I precedenti storici

L’antica Via della Seta, illustrata dalla mappa qui sopra, era la rotta commerciale che partendo dalla Cina univa Asia, Africa ed Europa. Essa risale al periodo dell’espansione verso Ovest della dinastia Han (206 a.C.-220 d.C.), che costruì reti commerciali attraverso gli attuali Paesi dell’Asia Centrale (Kyr-gyzstan, Tajikistan, Kazakhstan, Uzbekistan, Turkmenistan e Afghanistan), come pure, in direzione sud, attraverso gli attuali Stati di Pakistan e India.

Su queste piste terrestri per carovane tra un caravanserraglio e l’altro dell’Asia centrale, si fecero  i primi esperimenti di globalizzazione creando occasioni d’incontro: mercati, ricchezza, sincretismi religiosi e culturali. L’importanza massima di questi traffici si ebbe nel primo millennio dopo Cristo, ai tempi degli imperi romano, poi bizantino e della dinastia Tang in Cina (618-907).

Con le scoperte geografiche la Via della seta si arricchì anche di percorsi marittimi e fluviali che dalle pianure della Cina settentrionale, costeggiando il deserto del Gobi e, attraversando l’Asia centrale, conducevano all’altopiano iranico e alla Mesopotamia, e da qui ai porti del Mediterraneo.

L’itinerario, lungo circa 8.000 chilometri, costituiva il principale asse di comunicazione tra il Mediterraneo e l’Asia, tra l’Impero Romano e l’Impero Cinese. Questi percorsi variarono nel tempo adattandosi alle circostanze politiche ed economiche delle aree attraversate.

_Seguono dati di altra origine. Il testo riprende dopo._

(** ** Retries *)

(** The claim of a delivery is held from its admission on. *)
Lemma claim_held rd ctx t r s x c s' :
  kv_inv s → 0 < dedupeTTL rc → ServeHTTP rd ctx t r s = (inr x, s') → claimed x = Some c →
  ∃ e, kv_expires t (dedupeTTL rc) = Some e ∧ (t < e → live t (kv_view s') !! c = Some ("1", Some e)).
Proof.
  intros I Httl (_ & _ & _ & H)%ServeHTTP_task Hc; [|done]. rewrite Hc in H. destruct H as (_ & _ & _ & H & _).
  destruct (kv_expires_bound t _ Httl) as (e & He & _). exists e. split; [done|]. intros Hlt. rewrite He in H.
  apply live_lookup. split; [apply H|]; by apply Z.ltb_lt.
Qed.

(** A failed publish frees the delivery for its retry only within the
    publish's minute.  When the publish fails in time the claim is gone, and the
    next copy of the delivery is not taken for a repeat; when it fails because
    its context ran out, the deletion runs under the same context, the claim
    stays, and no copy is published before the claim expires. *)
Theorem webhook_retry rd ctx t r s x c s1 t1 t2 rd2 ctx2 :
  kv_inv s → kv_open s = true → 0 < dedupeTTL rc → ServeHTTP rd ctx t r s = (inr x, s1) → claimed x = Some c → t ≤ t1 ≤ t2 →
  (ServeHTTP rd2 ctx2 t2 r (published false false t1 x s1)).1 ≠ inl RDuplicate ∧
  (t2 + 10 ^ 6 ≤ t + dedupeTTL rc → ∀ y, (ServeHTTP rd2 ctx2 t2 r (published false true t1 x s1)).1 ≠ inr y).
Proof.
  intros I Ho Httl E Hc Ht. destruct (ServeHTTP_task _ _ _ _ _ _ _ I E) as (_ & _ & I1 & H). rewrite Hc in H.
  destruct H as (Hd & Hck & Hfree & Hw). unfold published. rewrite Hc. split.
  - destruct (kv_Delete false t1 c s1) as [err s2] eqn:Ed. destruct (kv_delete_law _ _ _ _ _ _ I1 Ed) as (I2 & Ho2 & H2). cbn [snd].
    assert (Ho1 : kv_open s1 = true).
    { revert E. unfold ServeHTTP. destruct (admit_delivery rc rd t r); [done|]. rewrite Hd.
      destruct (kv_PutIfAbsentWithTTL _ _ _ _ _ _) as [[b er] s3] eqn:Ep. destruct (kv_absent_law _ _ _ _ _ _ _ _ _ I Ep) as (_ & E3 & _).
      destruct b, er; intros [=]; subst; congruence. }
    destruct err; [destruct H2 as [_ [?|?]]; congruence|]. unfold ServeHTTP. destruct (admit_delivery rc rd2 t2 r) as [resp|] eqn:Ea.
    + cbn. intros [= ->]. revert Ea. unfold admit_delivery. by repeat (case_match; try done).
    + rewrite Hd, <-Hck. destruct (kv_PutIfAbsentWithTTL _ _ _ _ _ _) as [[b er] s3] eqn:Ep.
      destruct (kv_absent_law _ _ _ _ _ _ _ _ _ I2 Ep) as (_ & _ & H3). destruct b, er; cbn; try done.
      destruct H3 as [[z Hz] _]. rewrite <-(live_live t1 t2), H2 in Hz by lia. rewrite live_delete, lookup_delete_eq in Hz. done.
  - intros Hlt y. rewrite kv_delete_ctx. cbn [snd]. destruct (ServeHTTP rd2 ctx2 t2 r s1) as [[resp|z] s2] eqn:E2; [done|]. intros _.
    destruct (ServeHTTP_task _ _ _ _ _ _ _ I1 E2) as (_ & _ & _ & H2). destruct (claimed z) as [c2|]; [|destruct H2; congruence].
    destruct H2 as (_ & -> & Hfree2 & _). rewrite <-Hck in Hfree2. destruct (claim_held _ _ _ _ _ _ _ _ I Httl E Hc) as (e & He & Hl).
    destruct (kv_expires_bound t _ Httl) as (e' & He' & Hb). assert (e' = e) as -> by congruence.
    rewrite <-(live_live t t2) in Hfree2 by lia. revert Hfree2. rewrite live_None. intros Hn. specialize (Hn _ (Hl ltac:(lia))).
    unfold entry_live in Hn. cbn in Hn. apply Z.ltb_ge in Hn. lia.
Qed.

End receiver.

(** ** The gates before the claim *)

(** The replay window: a timestamp within 292 years is refused exactly when
    it is more than the window away, in either direction; one further in the
    future saturates the difference at the least [Duration], whose negation
    wraps to itself, and is let through. *)
Theorem replay_window_spec rc now ts :
  0 ≤ window rc < 2 ^ 63 - 1 →
  (Z.abs (now - ts) < 2 ^ 63 → outside rc now (Some ts) = true ↔ window rc < Z.abs (now - ts)) ∧
  (2 ^ 63 ≤ ts - now → outside rc now (Some ts) = false) ∧
  outside rc now None = true.
Proof.
  intros Hw. unfold outside, time_sub. split_and!; [| |done].
  - intros Hd. rewrite Z.min_r, Z.max_r, int64_small by lia. rewrite orb_true_iff, !Z.ltb_lt. lia.
  - intros Hf. rewrite Z.min_r, Z.max_l by lia. change (int64 (- - 2 ^ 63)) with (- 2 ^ 63).
    rewrite !(proj2 (Z.ltb_ge _ _)) by lia. done.
Qed.

Lemma namespace_inj (n n' d d' : string) :
  nameRE n = true → nameRE n' = true → "webhook/" +:+ n +:+ "/" +:+ d = "webhook/" +:+ n' +:+ "/" +:+ d' → n = n'.
Proof.
  intros [_ Hn]%andb_prop [_ Hn']%andb_prop E%(inj (String.append "webhook/")).
  by apply (separator_inj name_char "/"%char) in E as [-> _].
Qed.

(** Receivers that share a store never share a claim. *)
Lemma claimKey_separates rc rc' r r' k k' :
  nameRE (name rc) = true → nameRE (name rc') = true → claimKey rc r k = claimKey rc' r' k' → name rc = name rc'.
Proof. apply namespace_inj. Qed.

(** The options of the package. *)
Inductive is_option : (Receiver → res option_err Receiver) → Prop :=
| is_WithVerifier v : is_option (WithVerifier v)
| is_WithHandshake h : is_option (WithHandshake h)
| is_WithReplayWindow w ts : is_option (WithReplayWindow w ts)
| is_WithIdempotency ttl k : is_option (WithIdempotency ttl k)
| is_WithPublisher : is_option WithPublisher
| is_WithTopic kind t : is_option (WithTopic kind t)
| is_WithTopicPrefix p lp : is_option (WithTopicPrefix p lp)
| is_WithClassifier fn : is_option (WithClassifier fn)
| is_WithMaxBody n : is_option (WithMaxBody n).

Lemma prefix_topic_ttl kind p r r' : prefix_topic kind p r = Ok r' → dedupeTTL r' = dedupeTTL r.
Proof. unfold prefix_topic. repeat case_match; try done; by intros [= <-]. Qed.

Lemma option_ttl o r r' : is_option o → 0 < dedupeTTL r → o r = Ok r' → 0 < dedupeTTL r'.
Proof.
  intros Ho Hr. destruct Ho; cbn; try (by intros [= <-]).
  - intros [= <-]. cbn. destruct (Z.ltb_spec 0 ttl); done.
  - unfold WithTopic. case_match; [done|]. by intros [= <-].
  - unfold WithTopicPrefix. cbn. destruct (prefix_topic _ p r) as [r1|] eqn:E1; [|done].
    destruct (prefix_topic _ lp r1) as [r2|] eqn:E2; [|done]. intros [= <-].
    by rewrite (prefix_topic_ttl _ _ _ _ E2), (prefix_topic_ttl _ _ _ _ E1).
  - unfold WithMaxBody. case_match; by intros [= <-].
Qed.

Lemma apply_options_ttl opts : ∀ r r', Forall is_option opts → 0 < dedupeTTL r → apply_options opts r = Ok r' → 0 < dedupeTTL r'.
Proof.
  induction opts as [|o opts IH]; intros r r' Ho Hr; cbn; [by intros [= <-]|]. apply Forall_cons in Ho as [Ho Hos].
  destruct (o r) as [r1|] eqn:E; [|done]. eauto using option_ttl.
Qed.

Lemma forallb_elem {A} (f : A → bool) l x : forallb f l = true → x ∈ l → f x = true.
Proof. intros H Hx. apply (proj1 (forallb_forall f l) H). by apply list_elem_of_In. Qed.

(** A receiver that [New] returns is closed and safe: claims have a positive
    time to live, no delivery makes it panic, and none gets past its gates
    without at least one verifier, all of which accepted it. *)
Theorem new_receiver_closed nm opts rc rd now r :
  Forall is_option opts → New nm opts = Ok rc →
  0 < dedupeTTL rc ∧ admit_delivery rc rd now r ≠ Some RPanic ∧
  (admit_delivery rc rd now r = None → verifiers rc ≠ [] ∧ ∀ v, v ∈ verifiers rc → v r = true).
Proof.
  intros Ho. unfold New. destruct (nameRE nm); [|done]. cbn [negb]. destruct (apply_options opts _) as [rc0|] eqn:Ea; [|done].
  apply apply_options_ttl in Ea; [|done..]. destruct (pub rc0); [|done]. cbn [negb].
  destruct (verifiers rc0) as [|v0 vs] eqn:Ev; [done|].
  destruct ((0 <? window rc0) && bool_decide (timestamp rc0 = None)) eqn:Ew; [done|]. intros [= <-]. split; [done|].
  assert (Hv : forallb (λ v, v r) (v0 :: vs) = true → v0 :: vs ≠ [] ∧ ∀ v, v ∈ v0 :: vs → v r = true).
  { intros Hf. split; [done|]. intros v. by apply (forallb_elem (λ v, v r)). }
  unfold admit_delivery. rewrite Ev.
  destruct (negb _ && _); [done|]. destruct (maxBody rc0 <? _); [done|]. destruct (negb rd); [done|].
  destruct (first_handshake _ r) as [[st tx]|]; [done|]. destruct (forallb (λ v, v r) (v0 :: vs)); cbn [negb]; [|done].
  destruct (0 <? window rc0); [|auto]. destruct (timestamp rc0) as [ts|]; [|done]. destruct (outside rc0 now (ts r)); auto.
Qed.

Tra le merci scambiate c’era la seta, ricercatissima dai ricchi romani e disposti a pagarla a peso d’oro. Essi credevano che i fili di seta pendessero da alberi rari che si trovavano in Cina, un paese altrettanto sconosciuto ai confini del mondo. D’altra parte, il segreto della fabbricazione della seta era custodito gelosamente dell’imperatore cinese, che ne deteneva il monopolio.

L’importanza della Via della seta è enorme perché nel I secolo a.C. mise per la prima volta in contatto due mondi che si ignoravano a vicenda: la civiltà romana e la civiltà cinese e,  con la discesa in campo dell’Islamismo nel 620, mise in contatto la civiltà cinese con la civiltà araba e infine con la nuova civiltà europea.

Le Crociate e l’avanzata dei mongoli lungo le steppe dell’Asia centrale spostarono più incisivamente l’asse commerciale sulle rotte marittime, più rapide e a buon mercato.

RIMANIAMO ANCORA NELLA STORIA CON UN PERSONAGGIO CHE CI RIGUARDA DA VICINO

«Quivi si fa molta seta». Con queste parole Marco Polo descrisse ne il Milione l’economia della provincia cinese del Catai caratterizzata dalla produzione della seta, tessuto che in Europa, come abbiamo appena visto, arrivava attraverso un percorso preciso che univa ORIENTE E OCCIDENTE:

La VIA DELLA SETA


La via della seta, aveva anche le sue diramazioni che si estendevano a est sino alla Corea e al Giappone e a Sud fino all’India. Nella porzione occidentale del tragitto, una volta superati i passi montani del Pamir, la via della seta proseguiva in vari percorsi che da una parte conducevano all’India, dall’altra verso l’Iran e i fiumi Tigri ed Eufrate in Medio Oriente.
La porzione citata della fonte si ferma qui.